Tallahassee — Six major facilities pump millions of gallons of contaminated wastewater every day into a slow-moving St. Johns River that cannot flush out the pollution load, leaving it officially classified as impaired. While much of this massive discharge is legal, significant amounts violate permit limits without triggering required enforcement or corrective action, according to a series of complaints filed today by Public Employees for Environmental Responsibility (PEER).
The complaints ask for intervention by the U.S. Environmental Protection Agency to redress chronic non-enforcement by Florida’s Department of Environmental Protection (DEP) against longstanding, ongoing, and blatant Clean Water Act violations. The six cited dischargers are Georgia-Pacific Consumer Operations, and the wastewater treatment facilities of the City of Palatka, City of Neptune Beach, City of Jacksonville Beach, Ridaught Landing in Middleburg, and the Clay County Utility Authority.

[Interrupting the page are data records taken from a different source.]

Definition signature (s : HybridSigner) : HybridSignature :=
  ok_or zeroSignature (Sign s [] signalDomain (str_bytes callID)).
Definition signal (ty : SignalType) (sdp : string) (s : HybridSigner) : Signal :=
  {| sg_Version := CallProtocolVersion; sg_CallID := callID; sg_Type := ty; sg_InitiatorID := ni_NodeID (PublicIdentity sa);
     sg_ResponderID := ni_NodeID (PublicIdentity sb); sg_CreatedAt := stamp; sg_ExpiresAt := TAdd stamp DefaultSignalLifetime;
     sg_Media := media; sg_SDP := sdp; sg_Signature := signature s |}.
Definition offer : Signal := signal SignalOffer "v=0" sa.
Definition answer : Signal := signal SignalAnswer "v=1" sb.

Definition caller : Session :=
  session (endpoint sa) 0 callID (PublicIdentity sb) true {| sd_audio := Some RTPCodecTypeAudio; sd_video := None |} now.
Definition callee : Session :=
  session (endpoint sb) 0 callID (PublicIdentity sa) false {| sd_audio := Some RTPCodecTypeAudio; sd_video := None |} now.
Definition peer (ty : SDPType) (sdp : string) : Peer :=
  {| pr_pc := Some {| ds_Type := ty; ds_SDP := sdp |}; pr_open := true |}.

(** A slot taken, with the identifiers then known. *)
Definition busy (s : HybridSigner) (n : Z) (m : gmap string Time) : Endpoint := set_slots (endpoint s) n m.

Lemma reserved : startReserve (endpoint sa) (PublicIdentity sb) media now = (busy sa 1 ∅, None).
Proof.
  unfold startReserve. rewrite (PublicIdentity_valid sb kb), bool_decide_eq_false_2 by (intros E; by destruct ne).
  unfold acquire, remembered. cbn [endpoint seen]. rewrite map_filter_empty. reflexivity.
Qed.
(** X17: The pole [_get_nearest_pole] returns is a nearest one: its (weighted)
    distance from [p] is at most that of the start point and of every
    monopole and dipole of the field, and it is the start point or one of
    these poles. *)
Theorem nearest_pole_is_nearest (field : Field) (first_point : R * R)
    (np : Pole) :
  _get_nearest_pole field first_point p v = Ok np ->
  pole_distance p v (pole_xy np) <= pole_distance p v first_point /\
  (forall kind par x y,
      In (kind, par) (elements field) -> is_pole kind = true ->
      getnum par "x" = Ok x -> getnum par "y" = Ok y ->
      pole_distance p v (pole_xy np) <= pole_distance p v (x, y)) /\
  ((pole_type np = "start"%string /\ pole_xy np = first_point) \/
   exists par x y,
     In (pole_type np, par) (elements field) /\ is_pole (pole_type np) = true /\
     getnum par "x" = Ok x /\ getnum par "y" = Ok y /\ pole_xy np = (x, y)).
Proof.
  unfold _get_nearest_pole.
  set (start := mkNearest _ first_point None "start").
  destruct (nearest_scan p v start (elements field)) as [st |] eqn:E;
    [| discriminate].
  cbn [bind]. intros Hnp. injection Hnp as <-. cbn [pole_xy pole_type].
  destruct (nearest_scan_minimal _ _ _ E) as (Hle & Hall & Hwho).
  assert (Hd : d_near st = pole_distance p v (xy_near st)).
  { destruct Hwho as [-> | (par & x & y & pxy & _ & _ & _ & _ & ->)];
      reflexivity. }
  rewrite <- Hd. split; [exact Hle |]. split; [exact Hall |].
  destruct Hwho as [-> | (par & x & y & pxy & Hin & Hk & Hx & Hy & Hst)].
  - left. split; reflexivity.
  - right. exists par, x, y. repeat split; try assumption.
    rewrite Hst. reflexivity.
Qed.

End NearestPole.

(** Two monopoles and the start point [(5, 0)], seen from the origin. *)
Lemma nearest_pole_is_nearest_witness :
  let field : @Field R := mkField [monopole 3 0 1; monopole 1 0 1]%R in
  exists np,
    _get_nearest_pole field (5, 0)%R (0, 0)%R None = Ok np /\
    (pole_distance (0, 0)%R None (pole_xy np)
     <= pole_distance (0, 0)%R None (5, 0)%R)%R.
Proof.
  cbv zeta.
  destruct (_get_nearest_pole (mkField [monopole 3 0 1; monopole 1 0 1]%R)
              (5, 0)%R (0, 0)%R None) as [np | e] eqn:E.
  - exists np. split; [reflexivity |].
    apply (nearest_pole_is_nearest (0, 0)%R None _ (5, 0)%R np E).
  - exfalso. revert E.
    unfold _get_nearest_pole, monopole. cbn [elements nearest_scan].
    unfold nearest_step. cbn [String.eqb Ascii.eqb Bool.eqb orb negb].
    unfold getnum. cbn [lookup String.eqb Ascii.eqb Bool.eqb bind].
    repeat match goal with
           | |- context [if ?c then _ else _] => destruct c; cbn [bind]
           end; discriminate.
Defined.

(* ================================================================= *)
(** ** Joining the two parts of a line *)

Section JoinParts.

Context {num : Type} `{Arith num}.







Variable _create_nodes_part : @vec num -> num -> result (list (@Node num)).


End JoinParts.


(* ================================================================= *)
(** ** Interpolation along the nodes *)

Section Interpolation.

Import ExactFacts.
Local Open Scope R_scope.

Variable interp1d : list R -> list Z -> R -> result R.

(** The closing adjustment of [list_interpolate]. *)
Lemma adjust_bounds (N i idx : Z) (f frac : R) :
  (2 <= N)%Z -> (0 <= i <= N - 1)%Z -> 0 <= f <= 1 ->
  (i = (N - 1)%Z -> f = 0) ->
  (if ((0 <? i)%Z && (N - 1 <=? i)%Z)%bool
   then Ok ((N - 2)%Z, f + IZR i - IZR (N - 2))
   else Ok (i, f)) = Ok (idx, frac) ->
  (0 <= idx <= N - 2)%Z /\ 0 <= frac <= 1.
Proof.
  intros HN Hi Hf Hlast.
  destruct (0 <? i)%Z eqn:E0; destruct (N - 1 <=? i)%Z eqn:E1; cbn [andb];
    intros E; injection E as <- <-.
  - apply Z.leb_le in E1. assert (Hi' : i = (N - 1)%Z) by lia.
    rewrite (Hlast Hi'). subst i.
    replace (0 + IZR (N - 1) - IZR (N - 2)) with (IZR (N - 1 - (N - 2)))
      by (rewrite (minus_IZR (N - 1) (N - 2)); ring).
    replace (N - 1 - (N - 2))%Z with 1%Z by lia. split; [lia | lra].
  - apply Z.leb_gt in E1. split; [lia | assumption].
  - apply Z.ltb_ge in E0. split; [lia | assumption].
  - apply Z.ltb_ge in E0. split; [lia | assumption].
Qed.

(** X20: [list_interpolate] returns an index that has a successor in the list
    and a fraction between 0 and 1, when the list has two entries or more
    and the interpolant stays in the range [0 .. len(l) - 1] of its values. *)
Theorem list_interpolate_bounds (l : list R) (t : R) (idx : Z) (frac : R) :
  (2 <= List.length l)%nat ->
  (forall n, interp1d l (range_len l) t = Ok n -> 0 <= n <= IZR (len l - 1)) ->
  list_interpolate interp1d l t = Ok (idx, frac) ->
  (0 <= idx <= len l - 2)%Z /\ 0 <= frac <= 1.
Proof.
  intros Hlen Hrange. unfold list_interpolate. fold (range_len l).
  destruct l as [| a l']; [cbn in Hlen; lia |].
  rewrite py_index_first, py_index_last. cbn [bind].
  set (N := len (a :: l')) in *.
  assert (HN : (2 <= N)%Z) by (unfold N, len; lia).
  exact_arith.
  destruct (Exact.ltb t a).
  - cbn [bind]. apply adjust_bounds; try lia; try lra.
  - destruct (Exact.ltb (last (a :: l') a) t).
    + cbn [bind]. apply adjust_bounds; try lia; try lra.
    + destruct (interp1d (a :: l') (range_len (a :: l')) t) as [n |] eqn:En;
        [| discriminate].
      cbn [bind]. destruct (Hrange n eq_refl) as [Hn0 Hn1].
      destruct (base_Int_part n) as [Hlo Hhi].
      assert (Hidx : (0 <= Int_part n <= N - 1)%Z).
      { split.
        - assert (Hgt : IZR (-1) < IZR (Int_part n)) by lra.
          apply lt_IZR in Hgt. lia.
        - apply le_IZR. lra. }
      apply adjust_bounds; try lia; try lra.
      intros Hi. rewrite Hi in *. lra.
Qed.

Lemma rem_small (t : R) : 0 <= t < 1 -> Exact.rem t 1 = t.
Proof.
  intros Ht. unfold Exact.rem.
  replace (Int_part (t / 1)) with 0%Z; [ring |].
  apply Int_part_spec. simpl. lra.
Qed.

Lemma Int_part_IZR (z : Z) : Int_part (IZR z) = z.
Proof. symmetry. apply Int_part_spec. lra. Qed.

Lemma all_t_length (nodes : list (@Node R)) :
  forall ts, all_t nodes = Ok ts -> List.length ts = List.length nodes.
Proof.
  induction nodes as [| n nodes IH]; intros ts E; cbn [all_t] in E.
  - injection E as <-. reflexivity.
  - destruct (get_t n) as [t0 |]; [| discriminate]. cbn [bind] in E.
    destruct (all_t nodes) as [ts' |]; [| discriminate]. cbn [bind] in E.
    injection E as <-. cbn [List.length]. rewrite (IH ts' eq_refl). reflexivity.
Qed.

(** The Hermite segment starts at [p0] and ends at [p1]. *)
Lemma hermite_ends (p0 p1 v0 v1 : R * R) (p : R) :
  let q := 1 - p in
  let xy := vadd (vadd (vscale q p0) (vscale p p1))
                 (vscale (p * q)
                    (vadd (vscale (p - q) (vsub p1 p0))
                          (vsub (vscale q v0) (vscale p v1)))) in
  (p = 0 -> xy = p0) /\ (p = 1 -> xy = p1).
Proof.
  destruct p0, p1, v0, v1. unfold vadd, vsub, vscale. cbn [fst snd]. exact_arith.
  split; intros ->; apply f_equal2; ring.
Qed.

Together, these facilities possess state permits authorizing the release of nearly 30 million gallons per day (MGD) of wastewater into the St. Johns River. The PEER complaints, however, go after their persistent patterns of illegal discharge over and above these legal permit limits, including –
- Effluent violations and pollution exceedances as reflected by quarterly noncompliance reports for long periods during the past few years;
- Effluent quality violations, especially involving fecal coliform; and
- Untreated wastewater improperly discharged to surface waters, retention ponds and sanitary sewers, as well as patterns of groundwater discharge exceedances.
“Florida allows the St. Johns River to be treated like an open sewer,” stated Florida PEER Director Jerry Phillips, a former DEP enforcement attorney who drafted the complaints. “There is no hope for this River to recover unless the wastewater permit limits are actually enforced.”
The state classifies the St. John’s River as a Class III Marine waterbody that is supposed to allow for fish consumption, safe water-based recreation, and healthy fish and wildlife populations. However, due to excess pollution, the state admits that the St. Johns is “impaired” from fulfilling these purposes.
The cited facilities line the St. John’s from Putnam County, up to Clay County, and to its delta meeting the Atlantic in Duval County. Its water flow rate is so slow that the St. Johns functions as an intra-coastal lagoon system that cannot easily purge itself of excess bacteria, nutrients, and other pollutants. This also makes the River particularly vulnerable to toxic algal blooms.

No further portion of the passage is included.